The contemporary horror story settles in around the edges of an engaging central psychological drama. Sebela introduces Wren as a troubled character. Any reader’s sympathy would be instantly engaged, but it’s what Sebela does with that sympathy that makes Blink potentially brilliant. The hero of this story already escaped a hell, but it’s a hell that she’s forgotten. Now she’s going back to confront it. She’s already a hero before the first panel. Now she’s going to find out just what she survived. The mystery of what lies ahead in the investigation could navigate through some VERY dark corridors of humanity before Wren emerges IF Sebela knows the right direction in which to point the panels.

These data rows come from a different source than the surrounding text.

(* ===== verification/PgState.v ===== *)
(** * The persisted state of the PostgreSQL backend and its algorithms
    (postgres/state.go)

    One row holds a [persistedState].  The mutators take the decoded row (or
    none) and a request and return the row to store, the decision and the error;
    the Go code mutates the decoded struct in place and every caller discards it
    when it gets nil back.  [strict] selects the integrity checks of the strict
    methods.  Times are whole microseconds ([LastMicros] and the like). *)

From S2P Require Import Prelude GoTime GoHash Errors Keys Policy.
From S2P Require Import MemoryState.

Local Open Scope string_scope.
Local Open Scope Z_scope.

Definition stateSchema : Z := 1.
Definition stateSegments : Z := 16.
Abbreviation maxExactMicros := 9007199254740991.

Record persistedSegment := mkPersistedSegment { ps_Index : Z; ps_SegUsed : Z }.
Definition emptySegment : persistedSegment := mkPersistedSegment 0 0.

Record persistedLease := mkPersistedLease { pl_Cost : Z; pl_ExpiresMicros : Z }.

#[global] Instance persistedSegment_eq_dec : EqDecision persistedSegment.
Proof. solve_decision. Defined.
#[global] Instance persistedLease_eq_dec : EqDecision persistedLease.
Proof. solve_decision. Defined.

Abbreviation persistedLeases := (gmap string persistedLease).
Lemma mutateFixed_micros row r m :
  req_Policy r = p -> exact_micros m ->
  let w := m / P * P in
  mutateFixed row (at_micros r m) =
    let row0 := if negb (ps_Window row =? w) then setUsage row w 0 (ps_Carried row) else row in
    let '(row', d, err) := consume row0 (at_micros r m) (ofUnixMicro (w + P)) in
    (setUsage row' (ps_Window row') (ps_Used row') (usageExceedsLimit (ps_Used row') (Limit p)), d, err).
Proof.
  intros Hp Hm w. unfold exact_micros in Hm. destruct period_of_p as (_ & HPm & HP).
  unfold mutateFixed. simpl. rewrite Hp, HPm, UnixMicro_utc by (unfold is_i64; lia).
  change floor with floorBoundary. rewrite floorBoundary_floor by (unfold is_i64; lia). fold w.
  assert (m - P < w <= m) by (unfold w; zlia). rewrite i64_id by (unfold is_i64; lia). done.
Qed.

(** One admission on both sides, up to the algorithm. *)
Lemma window_step s row r m :
  sound row -> agree p s row -> valid_at r m -> req_Policy r = p -> algorithm p <> TokenBucket ->
  let m' := effective row m in
  let row0 := prepared (revisions p) (algorithm p) row (revision p) m' in
  let s0 := setLastSeen s (toUTC (ofUnixMicro m')) in
  (admitState s r = if bool_decide (algorithm p = FixedWindow) then admitFixed s0 (at_micros r m')
                    else admitSliding s0 (at_micros r m')) /\
  (mutateState (Some row) r =
     let '(row', d, err) := if bool_decide (algorithm p = FixedWindow)
                            then mutateFixed row0 (at_micros r m')
                            else mutateSliding row0 (at_micros r m') in (Some row', d, err)) /\
  exact_micros m' /\ ps_ObservedMicros row0 = m' /\ ps_Revision row0 = revision p /\
  ps_Window row0 = ps_Window row /\ ps_Used row0 = ps_Used row /\ ps_Segments row0 = ps_Segments row.
Proof.
  intros Hrow Hag Hr Hp Hne m' row0 s0.
  pose proof (clampNow_at s row r m Hag (proj1 (proj2 (proj2 Hr)))) as Hclamp. fold m' in Hclamp.
  pose proof (row_observed _ _ _ _ _ Hrow) as Ho. destruct period_of_p as (_ & _ & HP).
  destruct (prepared_identity _ _ _ _ Hline row (revision p) m') as (_ & _ & I3 & _ & I5 & _ & I7 & I8 & I9).
  split; [|split].
  - unfold admitState. rewrite Hclamp. simpl req_Policy. rewrite Hp.
    by rewrite (bool_decide_eq_false_2 (algorithm p = TokenBucket)) by done.
  - rewrite (mutateState_eq _ _ _ _ Hline row r m Hrow Hr). cbv zeta. fold m'. rewrite Hp. fold row0.
    unfold mutateRow. by rewrite (bool_decide_eq_false_2 (algorithm p = TokenBucket)) by done.
  - destruct Hr as (_ & _ & _ & Hm & _). split_and!; try done; unfold exact_micros, m', effective; lia.
Qed.

Lemma fixed_step_agrees s row r m :
  algorithm p = FixedWindow -> sound row -> agree p s row -> valid_at r m -> req_Policy r = p ->
  window_time p (toUTC (ofUnixMicro (effective row m))) ->
  exists row' d err s', admitState s r = (d, err, s') /\
    mutateState (Some row) r = (Some row', d, err) /\ agree p s' row'.
Proof.
  intros Hal Hrow Hag Hr Hp Ht. pose proof Hag as [Hs Hrev _ Hf _]. destruct (Hf Hal) as [Ew Eu].
  destruct (window_step s row r m Hrow Hag Hr Hp ltac:(by rewrite Hal)) as (-> & -> & Hm & H1 & H2 & H3 & H4 & _).
  set (m' := effective row m) in *. generalize dependent (prepared (revisions p) (algorithm p) row (revision p) m').
  intros row0 H1 H2 H3 H4. rewrite Hal. eval_algorithms. cbn iota. rewrite (admitFixed_micros _ _ _ Hp Ht).
  rewrite (mutateFixed_micros _ _ _ Hp Hm). cbv zeta. simpl windowStart. rewrite Ew, H3.
  set (w := m' / P * P).
  replace (ps_Window row * 1000 =? w * 1000) with (ps_Window row =? w)
    by (destruct (Z.eqb_spec (ps_Window row) w); destruct (Z.eqb_spec (ps_Window row * 1000) (w * 1000)); lia).
  set (s1 := if negb _ then _ else setLastSeen _ _). set (row1 := if negb _ then _ else row0).
  assert (used s1 = ps_Used row1 /\ windowStart s1 = ps_Window row1 * 1000 /\
          lastSeen s1 = toUTC (ofUnixMicro m') /\ same_identity row0 row1) as (F1 & F2 & F3 & F4).
  { unfold s1, row1. destruct (ps_Window row =? w); simpl; split_and!; try done; congruence. }
  pose proof (consume_agrees s1 row1 (at_micros r m') (ofUnixMicro (w + P)) F1) as Hc.
  destruct (consumeWindow s1 _ _) as [[d err] s']. destruct Hc as (row' & -> & G1 & G2 & G3 & _ & G5 & _ & G7).
  eexists _, d, err, s'. split; [done|]. split; [done|]. unfold same_identity in *.
  split; simpl; try (intros E; rewrite Hal in E; discriminate).
  - rewrite G3, F3. do 2 f_equal. intuition congruence.
  - intuition congruence.
  - intros _. split; congruence.
Qed.

(** *** Sliding windows *)

Lemma ring_of_claim j index segs :
  ring_of (claimSlot j index segs) =
  match ring_of segs !! j with
  | Some g => if negb (seg_index g =? index) then <[j := mkSegment index 0]> (ring_of segs)
              else ring_of segs
  | None => ring_of segs
  end.
Proof.
  unfold claimSlot. rewrite ring_of_lookup. destruct (segs !! j) as [x|]; simpl; [|done].
  case_match; [|done]. by rewrite ring_of_insert.
Qed.

Lemma ring_of_add j cost segs :
  ring_of (addToSlot j cost segs) =
  match ring_of segs !! j with
  | Some g => <[j := mkSegment (seg_index g) (seg_used g +u cost)]> (ring_of segs)
  | None => ring_of segs
  end.
Proof.
  unfold addToSlot. rewrite ring_of_lookup. destruct (segs !! j) as [x|]; simpl; [|done].
  by rewrite ring_of_insert.
Qed.

(** Sixteen equal segments: the widths of the two backends agree. *)
Lemma widths_agree :
  P mod 16 = 0 -> segmentSize p = width P * 1000 /\ P = 16 * width P /\ 1 <= width P.
Proof.
  intros Hd. destruct period_of_p as (Hper & _ & HP). unfold segmentSize, slidingSegments, width.
  rewrite Hper, (i64_id (P * 1000 + 16)), i64_id by (unfold is_i64; lia).
  rewrite quot_nonneg by lia. split_and!; zlia.
Qed.

Lemma segments_agree m :
  P mod 16 = 0 -> segment_of p (m * 1000) = seg_at P m /\ oldest_at p (m * 1000) = old_at P m.
Proof.
  intros Hd. destruct period_of_p as (Hper & _ & HP). destruct (widths_agree Hd) as (Hs & HW & Hpos).
  unfold segment_of, oldest_at, seg_at, old_at. rewrite Hs, Hper.
  rewrite Z.div_mul_cancel_r by lia. split; [done|].
  replace (m * 1000 - P * 1000) with ((m - P) * 1000) by lia. apply Z.div_mul_cancel_r; lia.
Qed.

(** The earliest counted segment gives the same reset instant. *)
Lemma resets_agree r m e :
  P mod 16 = 0 -> req_Policy r = p -> window_time p (toUTC (ofUnixMicro m)) -> exact_micros m ->
  (e = MaxInt64 \/ old_at P m < e <= seg_at P m) ->
  (if negb (e =? MaxInt64) then Add (ofUnixNano ((e +i 1) *i segmentSize p)) (period p)
   else Add (toUTC (ofUnixMicro m)) (period p)) = slidingReset (at_micros r m) e.
Proof.
  intros Hd Hp [Hlo Hhi] Hm He. simpl in Hlo, Hhi. unfold exact_micros in Hm.
  destruct period_of_p as (Hper & _ & HP). rewrite Hper in Hlo, Hhi.
  destruct (widths_agree Hd) as (Hs & HW & Hpos). unfold slidingReset. simpl. rewrite Hp.
  destruct (Z.eqb_spec e MaxInt64) as [|Hne]; simpl; [done|]. destruct He as [|[Ho Ht]]; [done|].
  pose proof (segmentWidth_eq _ _ _ _ Hline (revision p)) as Hwid. rewrite revisions_self in Hwid.
  rewrite Hs, Hwid. f_equal. unfold ofUnixNano, ofUnixMicro. f_equal.
  assert (seg_at P m * width P <= m) by (unfold seg_at; zlia).
  assert (m - P < old_at P m * width P + width P) by (unfold old_at; zlia).
  pose proof (scale_le (old_at P m + 1) e (width P) ltac:(lia) ltac:(lia)).
  pose proof (scale_le e (seg_at P m) (width P) ltac:(lia) ltac:(lia)).
  assert (old_at P m * width P + width P <= e * width P <= seg_at P m * width P) by lia.
  assert (- 2 * maxExactMicros <= e <= maxExactMicros) by nia.
  rewrite (i64_id (e + 1)) by (unfold is_i64; lia).
  rewrite !i64_id by (unfold is_i64; lia). lia.
Qed.

(** The two algorithms on the same ring, given the usage and the earliest
    counted segment that their loops compute. *)
Lemma sliding_algorithms_agree s row r m use e :
  algorithm p = SlidingWindow -> P mod 16 = 0 -> req_Policy r = p ->
  window_time p (toUTC (ofUnixMicro m)) -> exact_micros m ->
  segments s = ring_of (ps_Segments row) ->
  liveUsage (old_at P m) (ps_Segments row) 0 MaxInt64 = (use, e) ->
  (e = MaxInt64 \/ old_at P m < e <= seg_at P m) ->
  let '(d, err, s') := admitSliding s (at_micros r m) in
  exists row', mutateSliding row (at_micros r m) = (row', d, err) /\
    lastSeen s' = lastSeen s /\ segments s' = ring_of (ps_Segments row') /\ same_identity row row'.
Proof.
  intros Hal Hd Hp Ht Hm Hseg Euse He. destruct (segments_agree m Hd) as [Hi Ho].
  pose proof Hm as Hm'. unfold exact_micros in Hm'.
  assert (segmentAt p (toUTC (ofUnixMicro m)) = seg_at P m) as Hat.
  { rewrite <- (revisions_self p) at 1. apply (segmentAt_eq _ _ _ _ Hline). lia. }
  assert (oldestSegment (at_micros r m) = old_at P m) as Hold.
  { apply (oldestSegment_eq _ _ _ _ Hline); [|done]. by rewrite Hp, revisions_self. }
  unfold mutateSliding. rewrite Hold, Euse. simpl req_Policy. simpl Now. rewrite Hp, Hat.
  unfold stateSegments. rewrite positiveRemainder_mod.
  unfold admitSliding. simpl req_Policy. simpl Now. rewrite Hp.
  rewrite (sliding_index p Hwf Hal _ Ht), (sliding_oldest p Hwf Hal _ Ht). simpl instant.
  rewrite Hi, Ho, Hseg, liveUsage_scan, Euse. cbn [fst snd].
  unfold slidingSegments. rewrite positiveMod_mod. set (j := Z.to_nat (seg_at P m mod 16)).
  rewrite <- ring_of_claim, (resets_agree r m e Hd Hp Ht Hm He).
  set (segs := claimSlot _ _ _).
  match goal with |- context [consumeWindow ?a ?b ?c] => set (s1 := a) end.
  match goal with |- context [consume ?a ?b ?c] => set (row1 := a) end.
  pose proof (consume_agrees s1 row1 (at_micros r m) (slidingReset (at_micros r m) e) eq_refl) as Hc.
  destruct (consumeWindow s1 _ _) as [[d err] s'].
  destruct Hc as (row' & -> & G1 & G2 & G3 & G4 & G5 & G6 & G7). rewrite G4, G6. simpl ps_Segments.
  simpl segments. change (same_identity row row') in G7.
  destruct err as [err|].
  - destruct (ring_of segs !! j); eexists; split; try done; by rewrite G4, G6.
  - destruct (ring_of segs !! j) as [g|] eqn:Hg; (eexists; split; [done|]); simpl;
      (split; [done|]); (split; [|done]); by rewrite ring_of_add, Hg.
Qed.

Lemma sliding_step_agrees s row r m :
  algorithm p = SlidingWindow -> P mod 16 = 0 ->
  sound row -> agree p s row -> valid_at r m -> req_Policy r = p ->
  window_time p (toUTC (ofUnixMicro (effective row m))) ->
  exists row' d err s', admitState s r = (d, err, s') /\
    mutateState (Some row) r = (Some row', d, err) /\ agree p s' row'.
Proof.
  intros Hal Hd Hrow Hag Hr Hp Ht. pose proof Hag as [Hs Hrev _ _ Hseg]. specialize (Hseg Hal).
  destruct (window_step s row r m Hrow Hag Hr Hp ltac:(by rewrite Hal)) as (-> & -> & Hm & H1 & H2 & _ & _ & H5).
  pose proof (row_sliding _ _ _ _ _ Hrow Hal) as Hsl. set (m' := effective row m) in *.
  assert (ps_ObservedMicros row <= m') as Hmono by (unfold m', effective; lia).
  pose proof (live_sum_later _ _ _ _ Hline row m' Hsl Hmono) as Hlive.
  destruct Hsl as [Hlen Hslots Hle _].
  destruct (liveUsage_sum P (ps_ObservedMicros row) (old_at P m') (ps_Segments row))
    as (e & Euse & Hearliest); [done|lia|].
  assert (e = MaxInt64 \/ old_at P m' < e <= seg_at P m') as He.
  { by apply (earliest_span _ _ _ _ Hline (ps_ObservedMicros row) m' (ps_Segments row)). }
  generalize dependent (prepared (revisions p) (algorithm p) row (revision p) m').
  intros row0 H1 H2 H5. rewrite Hal. eval_algorithms. cbn iota.
  pose proof (sliding_algorithms_agree (setLastSeen s (toUTC (ofUnixMicro m'))) row0 r m'
                (ring_sum (old_at P m') (ring_of (ps_Segments row))) e Hal Hd Hp Ht Hm) as Hstep.
  simpl segments in Hstep. rewrite H5 in Hstep. specialize (Hstep Hseg Euse He).
  destruct (admitSliding _ _) as [[d err] s']. destruct Hstep as (row' & -> & G1 & G2 & G3).
  exists row', d, err, s'. unfold same_identity in G3. split_and!; try done.
  split; try (intros E; rewrite Hal in E; discriminate); [|intuition congruence|done].
  rewrite G1. simpl. do 2 f_equal. intuition congruence.
Qed.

Sherman slickly conjures the hell that Wren is living in. It’s a grainy, messy place that gradually gets worse and worse in the heart of a city. Sherman’s page composition keeps the action moving around with interesting angles and interesting visual perspectives that almost run the risk of overpowering Sebela’s script. Filardi’s color helps set the tone of the horror. Everything feels suitably saturated in shadowy color until Wren and her colleague dive into the basement. There’s a beautiful glow of green in the flashlights, and the glow coming from video monitors feels like the glow coming from an old CRT screen. The atmosphere here is powerful stuff. 

The videotape and the glowing screens. It’s really, really difficult to translate the low-res feel of surveillance camera-style horror into a comic book format, but the feeling of the darkness and the claustrophobia of it all is lovingly transferred to the page. Sebela, Sherman, and Filardi have something intriguing. Whether or not there’s enough depth to go beyond the surface of the panel will remain to be seen, but the first issue of Blink feels like something truly new. And THAT doesn’t make it to the comics rack very often.